LND / ¿A cuántos votos está el diputado por Ávila?

CJG /¡Uuffff! En las elecciones de 2000, el último diputado en mi provincia lo consiguió el PSOE con más de 28.000 votos y el último senador también el PSOE con más de 29.000. Ciertamente, es muy complicado obtener representación en Ávila, donde el PSOE sólo tiene un representante en cada cámara e Izquierda Unida ni siquiera tiene representación parlamentaria. Sería toda una sorpresa que Belén fuese ahora elegida diputada o yo senador. Pero lo cierto es que no hay nada predeterminado y todavía no se ha metido ningún voto en la urna, así que trabajaremos con intensidad en la campaña.
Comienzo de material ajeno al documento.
(** * DICOM viewer front end: window/level transform, state store, grid
      viewers and playback, embedded from the TypeScript sources.

    Conventions of the embedding.
    - A JavaScript [number] that the code uses as an index or a count
      (frame index, grid size, cell index, sample of a
      [Uint8ClampedArray]) is a [Z].
    - A JavaScript [number] that the stores carry as a window width, a
      window level or a play speed is a rational [Q] (a finite number); the
      stores compare, clamp and copy these numbers. The timer period and
      the upload percentages are computed over the rationals.
    - The arithmetic of the window/level transform is double-precision
      arithmetic: module [Double] embeds the binary64 numbers with NaN, the
      infinities and the signed zeros, every operation rounding to nearest.
    - [null] and [undefined] are [None]; a JavaScript object used as a map
      from cell index to a value is a [gmap Z _].
    - Asynchronous code is split at its suspension points: what runs before
      the [await] (or before [onload] fires) and what runs after are
      separate transitions of an explicit state. *)

From Stdlib Require Import ZArith QArith Qround Qminmax Qpower Lia Lqa.
From stdpp Require Import gmap strings list sorting pretty.

Local Open Scope Z_scope.

(** ** Numbers *)

(** [Math.round]: the nearest integer, halves rounded towards +infinity. *)
Definition Math_round (x : Q) : Z := Qfloor (x + (1 # 2)).

(** Storing an integer into a [Uint8ClampedArray] slot clamps it to 0..255. *)
Definition toUint8Clamped (v : Z) : Z := Z.max 0 (Z.min 255 v).

(** [xs[k]] on a JavaScript array: [undefined] outside the array. *)
Definition js_index {A : Type} (xs : list A) (k : Z) : option A :=
  if k <? 0 then None else xs !! Z.to_nat k.

(** [a % b] on integers: the remainder has the sign of the dividend. *)
Definition js_rem (a b : Z) : Z := Z.rem a b.

(** ** Window/level transform ([applyWindowLevel], Viewer2D and GridViewer) *)

(** *** The formulas of the transform in exact arithmetic

    The transform read over the rationals, with no rounding. The code
    computes in doubles ([Double] below) and can differ from these
    formulas, in the value written or in the arm taken when a bound is
    rounded; the two agree on the full-range window of width 255 and level
    127.5. *)

Definition windowMin (windowWidth windowLevel : Q) : Q :=
  (windowLevel - windowWidth / 2)%Q.

Definition windowMax (windowWidth windowLevel : Q) : Q :=
  (windowLevel + windowWidth / 2)%Q.

(** The three arms of the [if]/[else if]/[else] in the loop body. *)
Inductive WindowBranch : Set := Below | Above | Linear.

Definition windowBranch (windowWidth windowLevel : Q) (gray : Z) : WindowBranch :=
  if Qle_bool (inject_Z gray) (windowMin windowWidth windowLevel) then Below
  else if Qle_bool (windowMax windowWidth windowLevel) (inject_Z gray) then Above
  else Linear.

(** The operand of [Math.round] in the [else] arm. *)
Definition linearMapping (windowWidth windowLevel : Q) (gray : Z) : Q :=
  ((inject_Z gray - windowMin windowWidth windowLevel)
   / (windowMax windowWidth windowLevel - windowMin windowWidth windowLevel)
   * 255)%Q.

(** [newValue] of the loop body, for one gray sample. *)
Definition newValue (windowWidth windowLevel : Q) (gray : Z) : Z :=
  match windowBranch windowWidth windowLevel gray with
  | Below => 0
  | Above => 255
  | Linear => Math_round (linearMapping windowWidth windowLevel gray)
  end.

(** The loop [for (i = 0; i < data.length; i += 4)]: the red sample of each
    pixel decides the value written to red, green and blue; alpha is kept.
    A write past the end of a typed array is dropped, which gives the three
    short cases (an [ImageData] buffer always has a length divisible by 4). *)
Fixpoint applyWindowLevel (data : list Z) (windowWidth windowLevel : Q) : list Z :=
  match data with
  | [] => []
  | r :: rest =>
      let v := toUint8Clamped (newValue windowWidth windowLevel r) in
      match rest with
      | [] => [v]
      | [_] => [v; v]
      | [_; _] => [v; v; v]
      | _ :: _ :: a :: rest' => v :: v :: v :: a :: applyWindowLevel rest' windowWidth windowLevel
      end
  end.
(** X2.  A snapshot that is not empty and does not parse fails the read: the
    store is not asked, the snapshot stays where it is, and the next read
    fails on it again. *)
Theorem GET_unparseable_snapshot w e :
  redis w !! USERS_CACHE_KEY = Some e →
  value e ≠ "" →
  JSON_parse (value e) = None →
  answers 2 w →
  (GET w).1 = Returned fetch_failed
  ∧ calls (issued w (GET w).2) = [RedisGet USERS_CACHE_KEY]
  ∧ logged (issued w (GET w).2) = [("GET /users failed:", SyntaxError)]
  ∧ redis (GET w).2 = redis w
  ∧ (GET (GET w).2).1 = Returned fetch_failed.
Proof.
  intros Hr Hne Hp Ha.
  destruct (answers_next _ _ (RedisGet USERS_CACHE_KEY) Ha) as [H0 Ha1].
  assert (GET w
          = (Returned fetch_failed,
             emit (ConsoleError "GET /users failed:" SyntaxError)
               (served_world (RedisGet USERS_CACHE_KEY) w))) as Hrun.
  { unfold GET, try_catch, bind, redis_get.
    rewrite call_served by done. simpl. rewrite Hr. simpl.
    destruct (value e) as [|a s] eqn:Hv; [done|].
    unfold JSON_parse_or_throw. by rewrite Hp. }
  rewrite Hrun. cbn [fst snd].
  split; [done|]. split; [|split; [|split; [done|]]].
  - unfold issued; simpl. by rewrite <- !app_assoc, drop_app_length.
  - unfold issued; simpl. by rewrite <- !app_assoc, drop_app_length.
  - set (w1 := emit _ _).
    destruct (answers_next _ _ (RedisGet USERS_CACHE_KEY) Ha1) as [H1 _].
    unfold GET, try_catch, bind, redis_get.
    rewrite call_served by done. simpl. rewrite Hr. simpl.
    destruct (value e) as [|a s] eqn:Hv; [done|].
    unfold JSON_parse_or_throw. by rewrite Hp.
Qed.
Vamos a explicarles a los abulenses que un representante más o menos del PP o del PSOE da lo mismo, no va a cambiar las cosas, y que una voz como la nuestra, contracorriente, comprometida, puede ser un elemento dinamizador de nuestra democracia y que represente los intereses reales de los ciudadanos. De todas formas, muchos o pocos, no vamos a renunciar a aquellos votos rebeldes que quieran respaldar un proyecto como el nuestro y, por otro lado, la campaña electoral ofrece una buena oportunidad para difundir nuestro mensaje, para que se nos escuche, para seguir implantándonos y para captar apoyos, porque nosotros no sólo buscamos el voto, sino el compromiso más allá del día 14

LND / ¿Es cierto que si lo eligen tomará posesión del escaño con camisa azul o es una maldad de sus adversarios?

CJG /¡Que me elijan y así lo comprueban!... Bueno, bromas aparte, este tipo de comentarios –de los cuales me ha tocado escuchar unos cuantos en mi labor institucional- son normalmente "maldades, además muy poco ocurrentes, porque se mueven en el más puro topicazo. La camisa azul es un símbolo histórico perfectamente respetable, por lo que quiso representar cuando nació: el color del mono del obrero, la lucha, el esfuerzo, la unidad..., y porque hubo mucha gente honrada y comprometida que la vistió, aunque también durante las décadas posteriores desgraciadamente muchos mangantes medraron disfrazados con camisa azul y guerrera blanca. En todo caso, si en los años 30 todos los partidos, prácticamente sin excepción, tenían uniforme, en el siglo XXI en nuestro entorno nadie hace política con uniforme y desde luego yo no soy una excepción. Llevo muchos años en el Ayuntamiento de El Hoyo de Pinares y nunca se me ha ocurrido tomar posesión o acudir a un pleno corporativo con camisa azul. Hoy se nos diferencia de otras opciones políticas, no porque llevemos camisa de otro color, sino porque hacemos planteamientos audaces, desde ese talante de vinculación social que antes he apuntado.